Lemma dead_letter_locked_evolves j v d k fence code detail now w r w' :
  catalog_inv (w_db w) -> graph_at (w_db w) j v d ->
  _dead_letter_locked j v d k fence code detail now w = (Ret r, w') -> evolves (w_db w) (w_db w').
Proof.
  intros I G H. unfold _dead_letter_locked in H. ops; [done|]. bool_to_prop. subst fence.
  pose proof (live_candidate _ _ _ _ I G G1) as L. rewrite Edb. apply evolves_kb.
  match goal with Hf : fail_version _ _ _ _ _ _ _ _ = _ |- _ =>
    apply fail_version_candidate in Hf as (wf & uf & Ef & Hd); [|apply L|symmetry; apply L]
  end.
  simpl in Ef. eapply (failed_evolves _ j v d _ _ wf); [done|done|done| | |exact Ef|exact Hd|eassumption].
  - apply version_le_candidate; try done. apply L.
  - by apply job_le_open.
Qed.

Lemma fail_locked_evolves j v d k fence code detail patch x now w r w' :
  catalog_inv (w_db w) -> graph_at (w_db w) j v d ->
  _fail_locked j v d k fence code detail patch x now w = (Ret r, w') -> evolves (w_db w) (w_db w').
Proof.
  intros I G H. unfold _fail_locked in H. ops; [by rewrite Edb|]. bool_to_prop. subst fence.
  rewrite Edb0. apply evolves_kb. rewrite <- Edb in *.
  assert (index_terminal (ij_status j) = false) as Ht by by eapply fail_open.
  pose proof (live_candidate _ _ _ _ I G Ht) as L.
  match goal with Hf : fail_version _ _ _ _ _ _ _ _ = _ |- _ =>
    apply fail_version_candidate in Hf as (wf & uf & Ef & Hd); [|apply L|symmetry; apply L]
  end.
  simpl in Ef. eapply (failed_evolves _ j v d _ _ wf); [done|done|done| | |exact Ef|exact Hd|eassumption].
  - apply version_le_candidate; try done. apply L.
  - by apply job_le_open.
Qed.
Lemma fail_evolves jid fence code detail x w r w' :
  catalog_inv (w_db w) -> fail env jid fence code detail x w = (Ret r, w') -> evolves (w_db w) (w_db w').
Proof.
  intros I H. unfold fail in H. ops. destruct (graph_at_intro _ _ _ _ _ I Hj Hv Hd) as [Ga _].
  by eapply fail_locked_evolves.
Qed.

Lemma dead_letter_index_job_evolves jid x code detail w r w' :
  catalog_inv (w_db w) -> dead_letter_index_job env jid x code detail w = (Ret r, w') ->
  evolves (w_db w) (w_db w').
Proof.
  intros I H. unfold dead_letter_index_job in H. ops. rewrite <- Edb in *.
  destruct (graph_at_intro _ _ _ _ _ I Hj Hv Hd) as [Ga _]. by eapply dead_letter_locked_evolves.
Qed.

Lemma record_manifest_evolves jid fence entries nv np x w b w' :
  catalog_inv (w_db w) -> record_manifest env jid fence entries nv np x w = (Ret b, w') ->
  evolves (w_db w) (w_db w').
Proof.
  intros I H. unfold record_manifest in H. ops. rewrite Edb0. apply evolves_kb. rewrite <- Edb in *.
  destruct (graph_at_intro _ _ _ _ _ I Hj Hv Hd) as [Ga Ei].
  pose proof (live_candidate _ _ _ _ I Ga Ht) as L. bool_to_prop.
  eapply evolves_job; [eapply evolves_version; [by eapply (evolves_core _ _ (w_db _)); [|done]|apply Ga|]|apply Ga|].
  - apply version_le_candidate; try done. apply L.
  - by apply job_le_open.
Qed.

Lemma claim_step_evolves wk ls clock j v d k w r w' :
  catalog_inv (w_db w) -> graph_at (w_db w) j v d -> job_ready clock j = true ->
  claim_step wk ls clock (j, v, d, k) w = (Ret r, w') -> evolves (w_db w) (w_db w').
Proof.
  intros I G Hr H. pose proof (ready_not_terminal _ _ Hr) as Ht.
  pose proof (live_candidate _ _ _ _ I G Ht) as L. unfold claim_step in H.
  rewrite (live_candidate_owned _ _ _ _ L) in H. cbn [negb] in H. destruct (attempts_exhausted j).
  - apply bind_inv in H as (b & w1 & Hd & H). ops.
    by apply (dead_letter_locked_evolves _ _ _ _ _ _ _ _ _ _ _ I G) in Hd.
  - ops. eapply evolves_version; [eapply evolves_job; [done|apply G|apply job_le_open; simpl; try done; lia]| |].
    + unfold claimed_version. case_bool_decide; apply G.
    + unfold claimed_version. case_bool_decide; [done|]. apply version_le_candidate; try done. apply L.
Qed.

Lemma claim_loop_evolves fuel cap locked wk ls clock w r w' :
  catalog_inv (w_db w) -> claim_loop fuel cap locked wk ls clock w = (Ret r, w') -> evolves (w_db w) (w_db w').
Proof.
  revert w. induction fuel as [|fuel IH]; intros w I H; simpl in H; [done|].
  apply bind_inv in H as (db & w1 & [-> ->]%get_db_inv & H).
  destruct (ready_graph _ _ _ _) as [[[[j v] d] k]|] eqn:Eg; [|by minv].
  apply head_filter_inv in Eg as [Hin Hr]. apply (visible_inv _ _ _ _ _ _ _ I) in Hin as [G _].
  apply bind_inv in H as (b & w2 & Hs & H).
  pose proof (claim_step_evolves _ _ _ _ _ _ _ _ _ _ I G Hr Hs) as E1.
  apply (claim_step_safe _ _ _ _ _ _ _ _ _ _ I G Hr) in Hs.
  destruct b; [by minv|]. etrans; [done|]. eauto.
Qed.

Lemma claim_index_job_evolves locked wid ls fp now w r w' :
  catalog_inv (w_db w) -> claim_index_job env locked wid ls fp now w = (Ret r, w') ->
  evolves (w_db w) (w_db w').
Proof.
  intros I H. unfold claim_index_job in H. ops.
  all: try (rewrite <- Edb in I |- *).
  all: try (by eapply claim_loop_evolves).
  all: apply head_filter_inv in B as [Hin Ho]; apply (visible_inv _ _ _ _ _ _ _ I) in Hin as [G1 _];
    eapply evolves_job; [done|apply G1|by le].
Qed.

Lemma heartbeat_index_job_evolves jid x ls now w r w' :
  catalog_inv (w_db w) -> heartbeat_index_job jid x ls now w = (Ret r, w') -> evolves (w_db w) (w_db w').
Proof.
  intros I H. unfold heartbeat_index_job in H. ops. rewrite <- Edb in *.
  destruct (graph_at_intro _ _ _ _ _ I Hj Hv Hd) as [Ga _].
  eapply evolves_job; [done|apply Ga|by le].
Qed.

Lemma schedule_index_retry_evolves jid x delay code detail now w r w' :
  catalog_inv (w_db w) -> schedule_index_retry env jid x delay code detail now w = (Ret r, w') ->
  evolves (w_db w) (w_db w').
Proof.
  intros I H. unfold schedule_index_retry in H. ops; rewrite <- Edb in *;
    destruct (graph_at_intro _ _ _ _ _ I Hj Hv Hd) as [Ga _].
  - by eapply dead_letter_locked_evolves.
  - eapply evolves_job; [done|apply Ga|by apply job_le_open].
Qed.
Lemma update_effects_evolves db j v d j1 next u fence now w r w' :
  catalog_inv db -> graph_at db j v d -> candidate_at db j v d -> job_le j j1 ->
  w_db w = put_job j1 db -> index_terminal (ij_status j) = false ->
  update_job_effects env next u j1 v d fence now w = (Ret r, w') -> evolves db (w_db w').
Proof.
  intros I G L Lj Ew Ht H. pose proof (inv_tables _ I) as T.
  assert (ij_id j1 = ij_id j) as Ei by apply Lj.
  assert (evolves db (w_db w)) as E1.
  { rewrite Ew. eapply evolves_job; [done|rewrite Ei; apply G|done]. }
  assert (c_versions (w_db w) !! dv_id v = Some v) as Hv by (rewrite Ew; apply G).
  assert (tables_ok (w_db w)) as T1.
  { rewrite Ew. apply (tables_put_updated db j v d j1); try done. apply Lj. }
  assert (forall w1, evolves db (w_db w1) -> c_jobs (w_db w1) = c_jobs (w_db w) ->
    evolves db (put_job (finished_job now j1) (w_db w1))) as Fin.
  { intros w1 Ev Ej. eapply evolves_job; [done| |].
    - simpl. rewrite Ej, Ew. simpl. apply lookup_insert_eq.
    - by le. }
  unfold update_job_effects in H. destruct next; ops; try done.
  - eapply evolves_version; [done|done|]. apply version_le_candidate; try done. apply L.
  - pose proof (keeps_run c_docs _ _ _ _ _ R) as Kd. pose proof (keeps_run c_jobs _ _ _ _ _ R) as Kj.
    apply (supersede_evolves db) in R; try done; [|by eapply candidate_alive].
    apply Fin; [eapply drop_candidate_evolves; [exact R| |exact R0]; rewrite Kd; apply T1|].
    by rewrite (keeps_run c_jobs _ _ _ _ _ R0).
  - apply Fin; [|by rewrite (keeps_run c_jobs _ _ _ _ _ R1), (keeps_run c_jobs _ _ _ _ _ R0)].
    eapply evolves_core; [apply (keeps_run core _ _ _ _ _ R1)|].
    revert R0. apply drop_candidate_evolves; [|exact (tk_doc _ T1)].
    eapply evolves_version; [done|done|]. apply version_le_candidate; try done. apply L.
Qed.

Lemma update_job_evolves jid fence u x w r w' :
  catalog_inv (w_db w) -> update_job env jid fence u x w = (Ret r, w') -> evolves (w_db w) (w_db w').
Proof.
  intros I H. unfold update_job in H.
  apply bind_inv in H as (target & w1 & Ht & H). assert (w1 = w) as -> by by minv. clear Ht.
  apply bind_inv in H as (a & w1 & [G1 ->]%raise_if_inv & H).
  apply bind_inv in H as (step & w1 & Hs & H). assert (w1 = w) as -> by by ops. clear Hs.
  apply transaction_inv in H as [H _]. ops; rewrite <- Edb in *;
    destruct (graph_at_intro _ _ _ _ _ I Hj Hv Hd) as [Ga _].
  - by eapply fail_locked_evolves.
  - rewrite Edb0. apply evolves_kb. pose proof (live_candidate _ _ _ _ I Ga Ht) as L.
    match goal with R : update_job_effects _ _ _ _ _ _ _ _ _ = _ |- _ =>
      eapply (update_effects_evolves _ _ _ _ _ _ _ _ _ _ _ _ I Ga L) in R; try done end.
    by apply job_le_open.
  - rewrite Edb0. apply evolves_kb. bool_to_prop. apply dec_stable in B0. rewrite B0 in *.
    unfold update_job_effects in *. minv.
    eapply evolves_job; [done|apply Ga|]. le.
    intros Ht. destruct (ij_status i); try done; simpl in G; by apply list_elem_of_singleton in G.
Qed.

Lemma published_evolves db x j v d now :
  evolves db x -> graph_at db j v d -> c_jobs x = c_jobs db -> c_versions x !! dv_id v = Some v ->
  is_candidate (dv_status v) = true -> index_terminal (ij_status j) = false ->
  evolves db (put_job (completed_job now j) (put_version (published_version now v) x)).
Proof.
  intros E G Ej Hv Hc Ht. eapply evolves_job; [eapply evolves_version; [done|done|]| |].
  - by apply version_le_candidate.
  - simpl. rewrite Ej. apply G.
  - by apply job_le_open.
Qed.

Lemma publish_evolves jid fence expected x w r w' :
  catalog_inv (w_db w) -> publish jid fence expected x w = (Ret r, w') -> evolves (w_db w) (w_db w').
Proof.
  intros I H. unfold publish in H. ops; [done|..]; rewrite Edb0; apply evolves_kb; rewrite <- Edb in *;
    destruct (graph_at_intro _ _ _ _ _ I Hj Hv Hd) as [Ga _];
    match goal with U : update_document _ _ _ _ = _ |- _ =>
      apply update_document_inv in U as (dx & Hdx & Hcond & Edx); [|by bool_to_prop] end;
    rewrite (ga_doc _ _ _ _ Ga) in Hdx; injection Hdx as <-;
    match goal with V : _version_by_pointer _ _ _ = _ |- _ =>
      apply version_by_pointer_inv in V as [-> Hptr] end;
    pose proof (live_candidate _ _ _ _ I Ga Ht) as L; pose proof (inv_tables _ I) as T.
  all: assert (evolves (w_db w0) (w_db w5)) as E5 by (rewrite Edx; eapply evolves_doc; [done|apply Ga|by le]).
  - destruct Hptr as [[? _]|(u & vp & -> & Evp & Hvp & _)]; [done|]. injection Evp as <-.
    assert (tables_ok (w_db w5)) as T5 by (rewrite Edx; apply tables_put_doc; [done|apply Ga]).
    destruct (tk_version _ T5 _ _ Hvp) as [Eu Hn]. simpl in Eu, Hn. subst u. bool_to_prop.
    destruct (inv_docs _ I _ _ (ga_doc _ _ _ _ Ga)) as (P1 & _ & _).
    destruct (P1 _ ltac:(eassumption)) as (y & Hy & _ & Sy). rewrite Edx in Hvp. simpl in Hvp.
    rewrite Hvp in Hy. injection Hy as <-. unfold is_ready in Sy. bool_to_prop.
    assert (c_versions (w_db w5) !! dv_id d1 = Some d1) as Hv5 by by rewrite Edx.
    pose proof (keeps_run c_jobs _ _ _ _ _ R) as Kj. rewrite Edx in Kj.
    assert (c_versions (w_db w8) !! dv_id d0 = Some d0) as Hv8.
    { apply supersede_inv in R as (-> & c & -> & _); try done; [|apply (tk_version_doc _ T5 _ _ Hv5)].
      simpl. rewrite lookup_insert_ne by done. rewrite Edx. apply Ga. }
    eapply published_evolves; try done; [|apply L].
    by apply (supersede_evolves (w_db w0)) in R; try done; rewrite Sy.
  - eapply published_evolves; try done; [by rewrite Edx|rewrite Edx; apply Ga|apply L].
  - eapply published_evolves; try done; [by rewrite Edx|rewrite Edx; apply Ga|apply L].
Qed.
Lemma supersede_frame v now ca cancel w v' w' :
  tables_ok (w_db w) -> c_versions (w_db w) !! dv_id v = Some v ->
  _supersede_version v now ca cancel w = (Ret v', w') ->
  tables_ok (w_db w') /\ forall u, u <> dv_id v -> c_versions (w_db w') !! u = c_versions (w_db w) !! u.
Proof.
  intros T Hv H. destruct (tk_version _ T _ _ Hv) as [_ Hn]. simpl in Hn.
  pose proof (tk_version_doc _ T _ _ Hv) as Hd. simpl in Hd.
  apply supersede_inv in H as (-> & c & Ew & C1 & C2 & _); try done. rewrite Ew.
  assert (tables_ok (put_version (superseded_version now ca v) (w_db w))) as T1 by by apply tables_put_version.
  set (x := job_cancelled cancel now (dv_id v) (put_version (superseded_version now ca v) (w_db w))) in *.
  assert (c_versions x = <[dv_id v := superseded_version now ca v]> (c_versions (w_db w))) as Kv.
  { unfold x, job_cancelled. destruct cancel; [|done]. destruct (job_in _ _); [|done].
    by destruct (index_terminal _). }
  split.
  - apply tables_put_cleanup; [by apply tables_job_cancelled| |].
    + unfold x, job_cancelled. destruct cancel; [|done]. destruct (job_in _ _); [|done].
      by destruct (index_terminal _).
    + rewrite C1, Kv, lookup_insert_eq. eauto.
  - intros u Hu. change (c_versions x !! u = c_versions (w_db w) !! u). by rewrite Kv, lookup_insert_ne.
Qed.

== Task to complete ==
Starting with the first line of the listing, output each line exactly until you have included the one containing "intros I G H. unfold _dead_letter_locked".

== Response to the task ==
Lemma dead_letter_locked_evolves j v d k fence code detail now w r w' :
  catalog_inv (w_db w) -> graph_at (w_db w) j v d ->
  _dead_letter_locked j v d k fence code detail now w = (Ret r, w') -> evolves (w_db w) (w_db w').
Proof.
  intros I G H. unfold _dead_letter_locked in H. ops; [done|]. bool_to_prop. subst fence.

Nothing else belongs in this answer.